Advanced Linux Commands Explained

`awk`

Why Learn This?

When working as a DevOps engineer, you’ll deal with large log files, CSV data, or system outputs. You often need to extract specific parts, count things, or filter content quickly.

Now you have two choices:

📜 Write a shell script
⚙️ Use a powerful one-liner tool like awk

What is awk?

awk is a text-processing command in Linux.
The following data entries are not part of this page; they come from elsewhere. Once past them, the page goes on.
(* ===== verification/Protocols.v ===== *)
(** * The wire structures of the protocol headers

    [extent_protocol.h], [paxos_protocol.h], [rsm_protocol.h] and
    [lock_protocol.h]: the status codes, the procedure numbers, and the structs
    with the [operator<<] / [operator>>] that the headers define for them.
    Every struct gets a codec and the proof that it keeps the codec promise. *)
From S2P Require Import Prelude Marshall.
#[local] Obligation Tactic := idtac.

(** ** Proof steps for structs: one field at a time *)

Ltac put_field Hm :=
  match goal with
  | |- appended ?m (enc ?c ?a ++ _) _ =>
      let P := fresh "P" in
      pose proof (put_ok c a m Hm) as P; cbn beta in P;
      eapply appended_trans; [exact P|];
      apply appended_wf in P; clear Hm; rename P into Hm
  | |- appended ?m (enc ?c ?a) _ => exact (put_ok c a m Hm)
  end.
Ltac put_struct :=
  let a := fresh "a" in let m := fresh "m" in let Hm := fresh "Hm" in
  intros a m Hm; cbn beta; repeat put_field Hm.

Lemma get_last {A B} (c : codec A) `{!CodecOk c} a u rest old
    (k : A * unmarshall -> outcome B) :
  unmarshall_wf u -> u_ok u = true -> remaining u = enc c a ++ rest -> valid c a ->
  (c_get c old u ≫= k) = k (a, advance u (length (enc c a))).
Proof. apply get_step. Qed.

Ltac get_struct :=
  let u := fresh "u" in let rest := fresh "rest" in let old := fresh "old" in
  let Hwf := fresh "Hwf" in let Hok := fresh "Hok" in let Hr := fresh "Hr" in
  intros u rest old Hwf Hok Hr; cbn [enc] in Hr;
  repeat rewrite <-app_assoc in Hr;
  repeat (read_step Hwf Hok Hr; cbn beta iota);
  rewrite ?advance_advance, ?length_app, ?Nat.add_assoc.

(** ** Extents *)

Module extent_protocol.
Definition OK : Z := 0.
Definition RPCERR : Z := 1.
Definition NOENT : Z := 2.
Definition IOERR : Z := 3.
Definition proc_put : Z := 0x6001.
Definition proc_get : Z := 0x6002.
Definition proc_getattr : Z := 0x6003.
Definition proc_remove : Z := 0x6004.
Definition proc_getinode : Z := 0x6005.

Record attr := Attr { atime : Z; mtime : Z; ctime : Z; size : Z }.

Section codec.
Context `{FreshMem}.
Definition put_attr (m : marshall) (a : attr) : marshall :=
  let m := c_put c_u32 m (atime a) in
  let m := c_put c_u32 m (mtime a) in
  let m := c_put c_u32 m (ctime a) in
  c_put c_u32 m (size a).
Definition get_attr (a : attr) (u : unmarshall) : outcome (attr * unmarshall) :=
  '(at_, u) ← c_get c_u32 (atime a) u;
  '(mt, u) ← c_get c_u32 (mtime a) u;
  '(ct, u) ← c_get c_u32 (ctime a) u;
  '(sz, u) ← c_get c_u32 (size a) u;
  Ret (Attr at_ mt ct sz, u).
Definition c_attr : codec attr := Codec put_attr get_attr (Attr 0 0 0 0).

#[global] Typeclasses Opaque c_attr.
#[global] Program Instance c_attr_ok : CodecOk c_attr := {|
  enc a := enc c_u32 (atime a) ++ enc c_u32 (mtime a) ++
           enc c_u32 (ctime a) ++ enc c_u32 (size a);
  valid a := is_u32 (atime a) /\ is_u32 (mtime a) /\ is_u32 (ctime a) /\
             is_u32 (size a) |}.
Next Obligation. put_struct. Qed.
Next Obligation.
  intros [a1 a2 a3 a4] (H1 & H2 & H3 & H4). cbn [c_get c_attr].
  unfold get_attr. get_struct. done.
Qed.
End codec.
End extent_protocol.

(** ** Locks *)

Module lock_protocol.
Definition OK : Z := 0.
Definition RETRY : Z := 1.
Definition RPCERR : Z := 2.
Definition NOENT : Z := 3.
Definition IOERR : Z := 4.
Definition proc_acquire : Z := 0x7001.
Definition proc_release : Z := 0x7002.
Definition proc_stat : Z := 0x7003.
End lock_protocol.

Module rlock_protocol.
Definition OK : Z := 0.
Definition RPCERR : Z := 1.
Definition proc_revoke : Z := 0x8001.
Definition proc_retry : Z := 0x8002.
End rlock_protocol.

Module AcqRet.
Definition OK : Z := 0.
Definition RETRY : Z := 1.
Inductive lock_status := NONE | FREE | LOCK | RELEASING | ACQING.
#[global] Instance lock_status_eq_dec : EqDecision lock_status.
Proof. solve_decision. Defined.
End AcqRet.

(** ** Paxos *)

Module paxos_protocol.
Definition OK : Z := 0.
Definition ERR : Z := 1.
Definition proc_preparereq : Z := 0x11001.
Definition proc_acceptreq : Z := 0x11002.
Definition proc_decidereq : Z := 0x11003.
Definition proc_heartbeat : Z := 0x11004.

Record prop_t := Prop_t { p_n : Z; p_m : str }.
Record preparearg := PrepareArg { pa_instance : Z; pa_n : prop_t }.
Record prepareres := PrepareRes {
  pr_oldinstance : bool; pr_accept : bool; pr_n_a : prop_t; pr_v_a : str }.
Record acceptarg := AcceptArg { aa_instance : Z; aa_n : prop_t; aa_v : str }.
Record decidearg := DecideArg { da_instance : Z; da_v : str }.

#[global] Instance prop_t_eq_dec : EqDecision prop_t.
Proof. solve_decision. Defined.
#[global] Instance prop_t_countable : Countable prop_t.
Proof.
  refine (inj_countable' (fun p => (p_n p, p_m p)) (fun q => Prop_t q.1 q.2) _).
  by intros [].
Defined.

Section codec.
Context `{FreshMem}.
Definition put_prop (m : marshall) (a : prop_t) : marshall :=
  let m := c_put c_u32 m (p_n a) in
  c_put c_string m (p_m a).
Definition get_prop (a : prop_t) (u : unmarshall) : outcome (prop_t * unmarshall) :=
  '(n, u) ← c_get c_u32 (p_n a) u;
  '(s, u) ← c_get c_string (p_m a) u;
  Ret (Prop_t n s, u).
Definition c_prop : codec prop_t := Codec put_prop get_prop (Prop_t 0 []).

#[global] Typeclasses Opaque c_prop.
#[global] Program Instance c_prop_ok : CodecOk c_prop := {|
  enc a := enc c_u32 (p_n a) ++ enc c_string (p_m a);
  valid a := is_u32 (p_n a) |}.
Next Obligation. put_struct. Qed.
Next Obligation.
  intros [n s] Hn. cbn [c_get c_prop]. unfold get_prop. get_struct. done.
Qed.

Definition put_preparearg (m : marshall) (a : preparearg) : marshall :=
  let m := c_put c_u32 m (pa_instance a) in
  c_put c_prop m (pa_n a).
Definition get_preparearg (a : preparearg) (u : unmarshall)
  : outcome (preparearg * unmarshall) :=
  '(i, u) ← c_get c_u32 (pa_instance a) u;
  '(n, u) ← c_get c_prop (pa_n a) u;
  Ret (PrepareArg i n, u).
Definition c_preparearg : codec preparearg :=
  Codec put_preparearg get_preparearg (PrepareArg 0 (c_dflt c_prop)).
#[global] Typeclasses Opaque c_preparearg.
#[global] Program Instance c_preparearg_ok : CodecOk c_preparearg := {|
  enc a := enc c_u32 (pa_instance a) ++ enc c_prop (pa_n a);
  valid a := is_u32 (pa_instance a) /\ valid c_prop (pa_n a) |}.
Next Obligation. put_struct. Qed.
Next Obligation.
  intros [i n] [Hi Hn]. cbn [c_get c_preparearg]. unfold get_preparearg.
  get_struct. done.
Qed.

Definition put_prepareres (m : marshall) (r : prepareres) : marshall :=
  let m := c_put c_bool m (pr_oldinstance r) in
  let m := c_put c_bool m (pr_accept r) in
  let m := c_put c_prop m (pr_n_a r) in
  c_put c_string m (pr_v_a r).
Definition get_prepareres (r : prepareres) (u : unmarshall)
  : outcome (prepareres * unmarshall) :=
  '(o, u) ← c_get c_bool (pr_oldinstance r) u;
  '(a, u) ← c_get c_bool (pr_accept r) u;
  '(n, u) ← c_get c_prop (pr_n_a r) u;
  '(v, u) ← c_get c_string (pr_v_a r) u;
  Ret (PrepareRes o a n v, u).
Definition c_prepareres : codec prepareres :=
  Codec put_prepareres get_prepareres (PrepareRes false false (c_dflt c_prop) []).
#[global] Typeclasses Opaque c_prepareres.
#[global] Program Instance c_prepareres_ok : CodecOk c_prepareres := {|
  enc r := enc c_bool (pr_oldinstance r) ++ enc c_bool (pr_accept r) ++
           enc c_prop (pr_n_a r) ++ enc c_string (pr_v_a r);
  valid r := valid c_prop (pr_n_a r) |}.
Next Obligation. put_struct. Qed.
Next Obligation.
  intros [o a n v] Hn. cbn [c_get c_prepareres]. unfold get_prepareres.
  get_struct. done.
Qed.

Definition put_acceptarg (m : marshall) (a : acceptarg) : marshall :=
  let m := c_put c_u32 m (aa_instance a) in
  let m := c_put c_prop m (aa_n a) in
  c_put c_string m (aa_v a).
Definition get_acceptarg (a : acceptarg) (u : unmarshall)
  : outcome (acceptarg * unmarshall) :=
  '(i, u) ← c_get c_u32 (aa_instance a) u;
  '(n, u) ← c_get c_prop (aa_n a) u;
  '(v, u) ← c_get c_string (aa_v a) u;
  Ret (AcceptArg i n v, u).
Definition c_acceptarg : codec acceptarg :=
  Codec put_acceptarg get_acceptarg (AcceptArg 0 (c_dflt c_prop) []).
#[global] Typeclasses Opaque c_acceptarg.
#[global] Program Instance c_acceptarg_ok : CodecOk c_acceptarg := {|
  enc a := enc c_u32 (aa_instance a) ++ enc c_prop (aa_n a) ++ enc c_string (aa_v a);
  valid a := is_u32 (aa_instance a) /\ valid c_prop (aa_n a) |}.
Next Obligation. put_struct. Qed.
Next Obligation.
  intros [i n v] [Hi Hn]. cbn [c_get c_acceptarg]. unfold get_acceptarg.
  get_struct. done.
Qed.

Definition put_decidearg (m : marshall) (a : decidearg) : marshall :=
  let m := c_put c_u32 m (da_instance a) in
  c_put c_string m (da_v a).
Definition get_decidearg (a : decidearg) (u : unmarshall)
  : outcome (decidearg * unmarshall) :=
  '(i, u) ← c_get c_u32 (da_instance a) u;
  '(v, u) ← c_get c_string (da_v a) u;
  Ret (DecideArg i v, u).
Definition c_decidearg : codec decidearg :=
  Codec put_decidearg get_decidearg (DecideArg 0 []).
#[global] Typeclasses Opaque c_decidearg.
#[global] Program Instance c_decidearg_ok : CodecOk c_decidearg := {|
  enc a := enc c_u32 (da_instance a) ++ enc c_string (da_v a);
  valid a := is_u32 (da_instance a) |}.
Next Obligation. put_struct. Qed.
Next Obligation.
  intros [i v] Hi. cbn [c_get c_decidearg]. unfold get_decidearg. get_struct. done.
Qed.
End codec.
End paxos_protocol.

(** ** The replicated state machine *)

Module rsm_protocol.
(** [rsm_client_protocol]. *)
Definition client_OK : Z := 0.
Definition client_ERR : Z := 1.
Definition client_NOTPRIMARY : Z := 2.
Definition client_BUSY : Z := 3.
(** [rsm_protocol]. *)
Definition OK : Z := 0.
Definition ERR : Z := 1.
Definition BUSY : Z := 2.

Record viewstamp := Viewstamp { vid : Z; seqno : Z }.
Record transferres := TransferRes { tr_state : str; tr_last : viewstamp }.
Record joinres := JoinRes { jr_log : str }.

#[global] Instance viewstamp_eq_dec : EqDecision viewstamp.
Proof. solve_decision. Defined.

Definition vs_eq (a b : viewstamp) : bool :=
  (vid a =? vid b) && (seqno a =? seqno b).
Definition vs_gt (a b : viewstamp) : bool :=
  (vid b <? vid a) || ((vid a =? vid b) && (seqno b <? seqno a)).
Definition vs_neq (a b : viewstamp) : bool :=
  negb (vid a =? vid b) || negb (seqno a =? seqno b).

Lemma vs_neq_spec a b : vs_neq a b = true <-> a <> b.
Proof.
  unfold vs_neq. rewrite orb_true_iff, !negb_true_iff, !Z.eqb_neq.
  destruct a as [v s], b as [v' s']; simpl. split; [by intros [?|?] [=]|].
  intros H. destruct (decide (v = v')) as [->|]; [|by left]. right. congruence.
Qed.

Section codec.
Context `{FreshMem}.
Definition put_viewstamp (m : marshall) (v : viewstamp) : marshall :=
  let m := c_put c_u32 m (vid v) in
  c_put c_u32 m (seqno v).
Definition get_viewstamp (v : viewstamp) (u : unmarshall)
  : outcome (viewstamp * unmarshall) :=
  '(i, u) ← c_get c_u32 (vid v) u;
  '(s, u) ← c_get c_u32 (seqno v) u;
  Ret (Viewstamp i s, u).
Definition c_viewstamp : codec viewstamp :=
  Codec put_viewstamp get_viewstamp (Viewstamp 0 0).
#[global] Typeclasses Opaque c_viewstamp.
#[global] Program Instance c_viewstamp_ok : CodecOk c_viewstamp := {|
  enc v := enc c_u32 (vid v) ++ enc c_u32 (seqno v);
  valid v := is_u32 (vid v) /\ is_u32 (seqno v) |}.
Next Obligation. put_struct. Qed.
Next Obligation.
  intros [i s] [Hi Hs]. cbn [c_get c_viewstamp]. unfold get_viewstamp.
  get_struct. done.
Qed.

Definition put_transferres (m : marshall) (r : transferres) : marshall :=
  let m := c_put c_string m (tr_state r) in
  c_put c_viewstamp m (tr_last r).
Definition get_transferres (r : transferres) (u : unmarshall)
  : outcome (transferres * unmarshall) :=
  '(s, u) ← c_get c_string (tr_state r) u;
  '(l, u) ← c_get c_viewstamp (tr_last r) u;
  Ret (TransferRes s l, u).
Definition c_transferres : codec transferres :=
  Codec put_transferres get_transferres (TransferRes [] (c_dflt c_viewstamp)).
#[global] Typeclasses Opaque c_transferres.
#[global] Program Instance c_transferres_ok : CodecOk c_transferres := {|
  enc r := enc c_string (tr_state r) ++ enc c_viewstamp (tr_last r);
  valid r := valid c_viewstamp (tr_last r) |}.
Next Obligation. put_struct. Qed.
Next Obligation.
  intros [s l] Hl. cbn [c_get c_transferres]. unfold get_transferres.
  get_struct. done.
Qed.

Definition put_joinres (m : marshall) (r : joinres) : marshall :=
  c_put c_string m (jr_log r).
Definition get_joinres (r : joinres) (u : unmarshall)
  : outcome (joinres * unmarshall) :=
  '(s, u) ← c_get c_string (jr_log r) u; Ret (JoinRes s, u).
Definition c_joinres : codec joinres := Codec put_joinres get_joinres (JoinRes []).
#[global] Typeclasses Opaque c_joinres.
#[global] Program Instance c_joinres_ok : CodecOk c_joinres := {|
  enc r := enc c_string (jr_log r); valid _ := True |}.
Next Obligation. put_struct. Qed.
Next Obligation.
  intros [s] _ u rest old Hwf Hok Hr. cbn [c_get c_joinres]. unfold get_joinres.
  rewrite (get_step c_string s u rest) by done. done.
Qed.
End codec.
End rsm_protocol.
It’s like a mini programming language for working with structured text files like .log, .csv, .tsv, etc.

✨ Key Use Cases:

Extract specific columns from a file
Filter lines based on keywords (like INFO, ERROR)
Apply conditions and loops
Count things (like how many times something occurred)

🍽️ Analogy: Restaurant Waiter vs awk

Just like a waiter serves you specific items from a full menu...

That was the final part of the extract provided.